▸ **Exercise objective**
Looking at the records below, count how many lines contain the string "then". Give that number alone.

▸ **Task inputs**
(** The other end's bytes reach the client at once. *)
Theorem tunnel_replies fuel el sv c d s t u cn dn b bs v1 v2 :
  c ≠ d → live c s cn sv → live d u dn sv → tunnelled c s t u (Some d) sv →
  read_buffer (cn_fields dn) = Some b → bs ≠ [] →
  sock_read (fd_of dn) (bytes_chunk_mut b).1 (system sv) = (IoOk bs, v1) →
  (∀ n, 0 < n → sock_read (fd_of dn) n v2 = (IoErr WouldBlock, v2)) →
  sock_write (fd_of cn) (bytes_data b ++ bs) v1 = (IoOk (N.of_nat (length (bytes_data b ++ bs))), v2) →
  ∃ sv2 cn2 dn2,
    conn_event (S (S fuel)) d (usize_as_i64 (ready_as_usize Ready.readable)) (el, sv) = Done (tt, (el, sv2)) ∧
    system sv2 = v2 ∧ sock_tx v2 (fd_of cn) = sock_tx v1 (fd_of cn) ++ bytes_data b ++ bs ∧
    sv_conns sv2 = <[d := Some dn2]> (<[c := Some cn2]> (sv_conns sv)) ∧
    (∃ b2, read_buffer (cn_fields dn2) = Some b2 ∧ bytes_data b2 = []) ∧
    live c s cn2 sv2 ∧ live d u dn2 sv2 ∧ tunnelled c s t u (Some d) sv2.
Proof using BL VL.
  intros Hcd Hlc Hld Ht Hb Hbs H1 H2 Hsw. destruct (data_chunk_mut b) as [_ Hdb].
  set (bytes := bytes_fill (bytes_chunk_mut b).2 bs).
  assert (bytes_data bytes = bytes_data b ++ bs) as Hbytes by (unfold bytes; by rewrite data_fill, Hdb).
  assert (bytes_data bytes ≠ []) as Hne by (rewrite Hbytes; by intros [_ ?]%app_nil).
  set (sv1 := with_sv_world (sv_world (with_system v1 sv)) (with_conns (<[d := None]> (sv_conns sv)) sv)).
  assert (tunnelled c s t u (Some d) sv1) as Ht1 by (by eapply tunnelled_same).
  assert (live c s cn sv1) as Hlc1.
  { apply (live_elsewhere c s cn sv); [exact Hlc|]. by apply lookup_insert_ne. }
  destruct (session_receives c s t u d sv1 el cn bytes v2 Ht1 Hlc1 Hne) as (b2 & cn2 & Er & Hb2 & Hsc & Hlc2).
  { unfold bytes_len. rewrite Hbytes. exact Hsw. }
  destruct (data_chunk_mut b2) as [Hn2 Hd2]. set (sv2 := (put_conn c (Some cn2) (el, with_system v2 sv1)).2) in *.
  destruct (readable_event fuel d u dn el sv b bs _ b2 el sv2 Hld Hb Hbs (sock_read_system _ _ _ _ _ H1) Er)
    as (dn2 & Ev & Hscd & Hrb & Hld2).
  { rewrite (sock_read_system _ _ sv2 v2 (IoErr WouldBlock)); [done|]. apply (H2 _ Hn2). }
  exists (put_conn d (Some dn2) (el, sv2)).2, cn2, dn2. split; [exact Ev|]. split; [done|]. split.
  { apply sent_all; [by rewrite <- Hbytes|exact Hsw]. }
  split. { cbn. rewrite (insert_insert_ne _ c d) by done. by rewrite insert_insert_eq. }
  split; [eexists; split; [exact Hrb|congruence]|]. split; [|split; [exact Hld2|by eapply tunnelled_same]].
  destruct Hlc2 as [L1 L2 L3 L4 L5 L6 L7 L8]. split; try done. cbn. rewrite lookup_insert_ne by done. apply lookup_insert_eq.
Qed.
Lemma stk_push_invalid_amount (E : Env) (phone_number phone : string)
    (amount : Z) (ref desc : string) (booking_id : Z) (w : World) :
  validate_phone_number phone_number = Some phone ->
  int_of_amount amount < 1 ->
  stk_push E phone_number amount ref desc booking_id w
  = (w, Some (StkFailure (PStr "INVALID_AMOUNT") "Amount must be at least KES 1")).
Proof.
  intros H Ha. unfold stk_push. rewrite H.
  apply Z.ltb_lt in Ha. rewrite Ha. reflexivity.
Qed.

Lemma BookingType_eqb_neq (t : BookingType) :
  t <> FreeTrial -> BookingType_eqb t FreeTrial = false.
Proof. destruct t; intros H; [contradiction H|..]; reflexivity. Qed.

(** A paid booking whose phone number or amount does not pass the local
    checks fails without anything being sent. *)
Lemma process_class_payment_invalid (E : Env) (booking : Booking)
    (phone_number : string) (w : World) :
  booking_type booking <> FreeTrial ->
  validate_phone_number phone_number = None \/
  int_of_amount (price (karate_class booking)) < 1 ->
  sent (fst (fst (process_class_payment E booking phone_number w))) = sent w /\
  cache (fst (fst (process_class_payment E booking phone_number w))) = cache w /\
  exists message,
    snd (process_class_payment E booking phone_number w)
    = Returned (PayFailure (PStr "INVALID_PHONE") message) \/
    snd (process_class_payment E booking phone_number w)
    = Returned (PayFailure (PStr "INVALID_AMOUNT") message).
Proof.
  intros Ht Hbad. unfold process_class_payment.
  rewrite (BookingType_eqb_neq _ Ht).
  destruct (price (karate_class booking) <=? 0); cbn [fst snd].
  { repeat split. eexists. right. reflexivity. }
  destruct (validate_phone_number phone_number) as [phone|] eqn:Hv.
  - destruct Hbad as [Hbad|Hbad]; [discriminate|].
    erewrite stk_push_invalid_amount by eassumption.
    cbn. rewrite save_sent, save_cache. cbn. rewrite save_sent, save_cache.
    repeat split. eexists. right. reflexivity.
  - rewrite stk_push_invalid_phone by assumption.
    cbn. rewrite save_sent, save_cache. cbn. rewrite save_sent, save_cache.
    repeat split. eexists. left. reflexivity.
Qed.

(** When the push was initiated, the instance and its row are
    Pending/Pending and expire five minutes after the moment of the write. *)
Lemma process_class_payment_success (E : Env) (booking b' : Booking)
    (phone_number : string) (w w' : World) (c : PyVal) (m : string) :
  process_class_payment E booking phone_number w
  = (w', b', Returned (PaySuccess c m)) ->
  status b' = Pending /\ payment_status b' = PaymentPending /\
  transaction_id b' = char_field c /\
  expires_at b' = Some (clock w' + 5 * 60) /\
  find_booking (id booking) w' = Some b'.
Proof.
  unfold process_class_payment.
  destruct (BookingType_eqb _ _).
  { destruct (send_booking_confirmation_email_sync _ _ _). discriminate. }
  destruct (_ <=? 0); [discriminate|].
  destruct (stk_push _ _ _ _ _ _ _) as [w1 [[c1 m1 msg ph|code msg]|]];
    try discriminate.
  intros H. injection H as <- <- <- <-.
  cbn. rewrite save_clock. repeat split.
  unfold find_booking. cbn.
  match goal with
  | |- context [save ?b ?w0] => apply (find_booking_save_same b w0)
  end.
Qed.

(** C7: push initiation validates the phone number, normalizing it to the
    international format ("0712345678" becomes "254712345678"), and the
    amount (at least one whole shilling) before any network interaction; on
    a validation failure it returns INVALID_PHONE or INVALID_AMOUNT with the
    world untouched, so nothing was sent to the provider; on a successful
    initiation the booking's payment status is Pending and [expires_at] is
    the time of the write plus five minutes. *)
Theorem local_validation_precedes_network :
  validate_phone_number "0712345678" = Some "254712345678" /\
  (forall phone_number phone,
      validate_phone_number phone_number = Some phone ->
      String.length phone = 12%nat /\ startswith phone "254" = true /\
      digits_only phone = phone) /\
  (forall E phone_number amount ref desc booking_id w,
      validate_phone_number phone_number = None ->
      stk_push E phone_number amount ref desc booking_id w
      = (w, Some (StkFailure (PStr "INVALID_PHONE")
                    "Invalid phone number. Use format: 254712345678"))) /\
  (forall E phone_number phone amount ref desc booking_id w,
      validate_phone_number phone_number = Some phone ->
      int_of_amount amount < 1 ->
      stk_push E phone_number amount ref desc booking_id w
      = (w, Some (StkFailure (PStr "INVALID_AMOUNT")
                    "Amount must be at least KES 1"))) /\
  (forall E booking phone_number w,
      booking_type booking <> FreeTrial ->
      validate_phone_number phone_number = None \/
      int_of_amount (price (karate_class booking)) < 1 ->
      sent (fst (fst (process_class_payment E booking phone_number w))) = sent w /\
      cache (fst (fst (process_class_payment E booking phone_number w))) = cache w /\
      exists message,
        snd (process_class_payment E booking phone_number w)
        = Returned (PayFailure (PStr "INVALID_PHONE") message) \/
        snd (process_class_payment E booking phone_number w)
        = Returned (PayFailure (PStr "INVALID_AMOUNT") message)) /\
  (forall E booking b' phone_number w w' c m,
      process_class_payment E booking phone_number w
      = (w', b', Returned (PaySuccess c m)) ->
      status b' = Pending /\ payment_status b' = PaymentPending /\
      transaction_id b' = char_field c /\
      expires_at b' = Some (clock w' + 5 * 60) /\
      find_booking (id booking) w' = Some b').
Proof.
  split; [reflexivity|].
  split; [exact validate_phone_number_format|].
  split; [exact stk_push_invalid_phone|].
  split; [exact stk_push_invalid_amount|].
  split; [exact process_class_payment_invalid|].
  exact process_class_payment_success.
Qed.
...
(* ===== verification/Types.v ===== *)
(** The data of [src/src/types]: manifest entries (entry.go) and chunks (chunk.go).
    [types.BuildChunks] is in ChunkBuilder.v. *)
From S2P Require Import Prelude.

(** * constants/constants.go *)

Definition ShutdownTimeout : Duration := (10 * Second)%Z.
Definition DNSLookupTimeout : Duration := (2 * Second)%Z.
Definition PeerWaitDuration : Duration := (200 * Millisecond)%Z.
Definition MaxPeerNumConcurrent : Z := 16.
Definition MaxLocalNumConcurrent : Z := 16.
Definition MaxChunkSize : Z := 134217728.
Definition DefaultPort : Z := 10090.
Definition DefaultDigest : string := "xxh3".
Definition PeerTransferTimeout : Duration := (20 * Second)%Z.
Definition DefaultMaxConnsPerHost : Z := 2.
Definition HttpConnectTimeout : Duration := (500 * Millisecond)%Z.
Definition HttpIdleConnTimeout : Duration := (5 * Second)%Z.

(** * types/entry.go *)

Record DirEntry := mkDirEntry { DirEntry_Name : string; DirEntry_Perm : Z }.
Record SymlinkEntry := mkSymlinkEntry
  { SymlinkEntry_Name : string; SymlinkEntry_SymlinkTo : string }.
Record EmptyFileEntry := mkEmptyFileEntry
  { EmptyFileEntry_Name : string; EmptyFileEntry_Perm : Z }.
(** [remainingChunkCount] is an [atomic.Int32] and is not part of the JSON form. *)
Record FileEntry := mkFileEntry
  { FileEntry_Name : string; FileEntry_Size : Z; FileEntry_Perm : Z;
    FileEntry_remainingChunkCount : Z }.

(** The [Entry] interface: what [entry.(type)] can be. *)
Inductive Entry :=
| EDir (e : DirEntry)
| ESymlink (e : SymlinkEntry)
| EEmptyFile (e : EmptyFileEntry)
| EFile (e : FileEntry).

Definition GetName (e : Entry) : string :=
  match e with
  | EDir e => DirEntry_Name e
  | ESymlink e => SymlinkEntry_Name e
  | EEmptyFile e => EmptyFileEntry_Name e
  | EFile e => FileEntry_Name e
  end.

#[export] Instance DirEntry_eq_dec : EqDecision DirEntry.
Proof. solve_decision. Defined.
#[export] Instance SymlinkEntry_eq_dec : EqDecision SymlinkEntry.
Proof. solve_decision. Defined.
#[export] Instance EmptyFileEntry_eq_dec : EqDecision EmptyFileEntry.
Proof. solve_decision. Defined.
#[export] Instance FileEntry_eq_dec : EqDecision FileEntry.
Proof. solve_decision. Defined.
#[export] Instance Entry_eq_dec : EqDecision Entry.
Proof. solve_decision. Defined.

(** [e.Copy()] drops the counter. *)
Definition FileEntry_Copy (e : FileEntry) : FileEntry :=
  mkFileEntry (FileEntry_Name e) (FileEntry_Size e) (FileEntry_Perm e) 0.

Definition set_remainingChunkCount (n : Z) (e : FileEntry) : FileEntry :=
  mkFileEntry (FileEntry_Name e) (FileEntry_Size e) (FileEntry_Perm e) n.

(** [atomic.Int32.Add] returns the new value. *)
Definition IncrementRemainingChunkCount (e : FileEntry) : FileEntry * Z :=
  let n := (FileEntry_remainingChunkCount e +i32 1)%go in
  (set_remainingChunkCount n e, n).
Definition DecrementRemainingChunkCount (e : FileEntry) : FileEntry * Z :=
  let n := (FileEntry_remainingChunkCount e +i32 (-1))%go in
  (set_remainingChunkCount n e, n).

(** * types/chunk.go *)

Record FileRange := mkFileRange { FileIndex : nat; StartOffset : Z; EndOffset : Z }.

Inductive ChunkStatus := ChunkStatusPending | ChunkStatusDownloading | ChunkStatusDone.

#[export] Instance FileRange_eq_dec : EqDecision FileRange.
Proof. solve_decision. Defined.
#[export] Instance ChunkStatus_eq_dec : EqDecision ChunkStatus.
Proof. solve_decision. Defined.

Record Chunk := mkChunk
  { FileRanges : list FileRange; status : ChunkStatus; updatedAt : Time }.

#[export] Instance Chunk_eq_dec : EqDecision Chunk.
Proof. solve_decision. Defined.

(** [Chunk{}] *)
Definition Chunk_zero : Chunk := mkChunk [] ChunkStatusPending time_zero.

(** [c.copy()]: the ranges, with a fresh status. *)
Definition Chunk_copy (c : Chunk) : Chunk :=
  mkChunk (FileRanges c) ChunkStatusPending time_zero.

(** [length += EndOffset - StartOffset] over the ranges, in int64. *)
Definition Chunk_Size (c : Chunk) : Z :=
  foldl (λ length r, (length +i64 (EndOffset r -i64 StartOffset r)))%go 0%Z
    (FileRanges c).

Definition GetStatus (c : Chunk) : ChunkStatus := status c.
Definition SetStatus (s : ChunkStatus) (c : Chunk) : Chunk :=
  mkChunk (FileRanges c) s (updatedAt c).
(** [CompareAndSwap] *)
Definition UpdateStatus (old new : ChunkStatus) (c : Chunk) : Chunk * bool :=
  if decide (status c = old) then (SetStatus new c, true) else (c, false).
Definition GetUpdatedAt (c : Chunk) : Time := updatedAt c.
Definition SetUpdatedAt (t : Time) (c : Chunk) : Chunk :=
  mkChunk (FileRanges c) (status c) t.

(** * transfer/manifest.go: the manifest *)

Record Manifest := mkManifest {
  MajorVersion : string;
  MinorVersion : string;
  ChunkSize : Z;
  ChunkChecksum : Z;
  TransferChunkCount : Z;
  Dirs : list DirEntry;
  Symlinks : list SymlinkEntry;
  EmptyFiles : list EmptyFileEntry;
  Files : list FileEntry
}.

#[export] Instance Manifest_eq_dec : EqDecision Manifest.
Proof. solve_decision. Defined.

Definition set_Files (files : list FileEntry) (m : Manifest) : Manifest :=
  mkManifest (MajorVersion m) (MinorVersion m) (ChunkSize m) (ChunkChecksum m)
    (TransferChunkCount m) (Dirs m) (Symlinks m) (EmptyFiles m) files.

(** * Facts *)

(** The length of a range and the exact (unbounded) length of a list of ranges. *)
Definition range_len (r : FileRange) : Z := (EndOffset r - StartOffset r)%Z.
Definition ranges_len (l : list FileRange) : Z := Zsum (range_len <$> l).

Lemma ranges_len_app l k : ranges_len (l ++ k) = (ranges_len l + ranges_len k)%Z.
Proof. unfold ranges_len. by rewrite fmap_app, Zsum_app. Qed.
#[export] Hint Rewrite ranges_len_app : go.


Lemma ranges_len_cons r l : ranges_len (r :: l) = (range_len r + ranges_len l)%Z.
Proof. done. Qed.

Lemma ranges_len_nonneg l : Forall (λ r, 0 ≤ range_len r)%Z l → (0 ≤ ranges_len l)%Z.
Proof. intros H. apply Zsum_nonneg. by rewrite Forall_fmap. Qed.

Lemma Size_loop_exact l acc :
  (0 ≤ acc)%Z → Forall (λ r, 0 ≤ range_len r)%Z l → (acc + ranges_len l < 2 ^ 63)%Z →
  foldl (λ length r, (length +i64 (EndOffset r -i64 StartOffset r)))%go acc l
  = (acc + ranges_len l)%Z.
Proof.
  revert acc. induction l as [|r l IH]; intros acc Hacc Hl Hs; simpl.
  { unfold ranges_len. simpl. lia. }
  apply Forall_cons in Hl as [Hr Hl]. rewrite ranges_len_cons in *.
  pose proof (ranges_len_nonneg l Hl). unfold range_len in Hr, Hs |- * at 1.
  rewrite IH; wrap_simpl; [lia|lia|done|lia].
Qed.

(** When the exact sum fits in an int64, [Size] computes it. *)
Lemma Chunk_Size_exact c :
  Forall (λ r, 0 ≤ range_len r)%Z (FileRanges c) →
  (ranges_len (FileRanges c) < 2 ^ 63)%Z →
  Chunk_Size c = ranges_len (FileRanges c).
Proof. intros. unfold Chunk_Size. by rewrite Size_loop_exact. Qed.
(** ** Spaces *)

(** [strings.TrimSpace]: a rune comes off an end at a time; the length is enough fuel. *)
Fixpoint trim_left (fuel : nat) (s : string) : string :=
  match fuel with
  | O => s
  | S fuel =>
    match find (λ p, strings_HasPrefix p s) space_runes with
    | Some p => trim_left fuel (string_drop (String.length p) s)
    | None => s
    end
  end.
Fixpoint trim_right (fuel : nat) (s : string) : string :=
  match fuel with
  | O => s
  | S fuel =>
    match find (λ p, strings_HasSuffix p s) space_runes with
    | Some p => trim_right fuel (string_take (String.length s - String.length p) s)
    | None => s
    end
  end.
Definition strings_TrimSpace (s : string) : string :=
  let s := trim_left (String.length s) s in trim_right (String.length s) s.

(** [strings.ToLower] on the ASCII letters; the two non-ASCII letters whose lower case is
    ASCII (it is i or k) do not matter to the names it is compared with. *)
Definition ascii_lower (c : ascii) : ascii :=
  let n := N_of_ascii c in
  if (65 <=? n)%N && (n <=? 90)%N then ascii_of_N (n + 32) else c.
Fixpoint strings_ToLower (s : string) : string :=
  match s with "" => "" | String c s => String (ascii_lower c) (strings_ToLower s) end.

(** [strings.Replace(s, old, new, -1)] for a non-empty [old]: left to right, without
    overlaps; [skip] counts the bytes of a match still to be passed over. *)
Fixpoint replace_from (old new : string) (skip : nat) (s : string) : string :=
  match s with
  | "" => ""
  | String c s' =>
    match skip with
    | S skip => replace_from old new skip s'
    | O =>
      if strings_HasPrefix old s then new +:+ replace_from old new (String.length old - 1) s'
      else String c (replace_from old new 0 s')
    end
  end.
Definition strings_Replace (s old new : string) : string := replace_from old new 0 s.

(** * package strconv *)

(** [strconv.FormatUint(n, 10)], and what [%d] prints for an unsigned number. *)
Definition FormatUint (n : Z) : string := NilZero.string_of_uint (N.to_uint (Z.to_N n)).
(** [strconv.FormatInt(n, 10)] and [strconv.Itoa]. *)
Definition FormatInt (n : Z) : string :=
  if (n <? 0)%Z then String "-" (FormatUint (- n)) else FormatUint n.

▸ **Expected answer**
4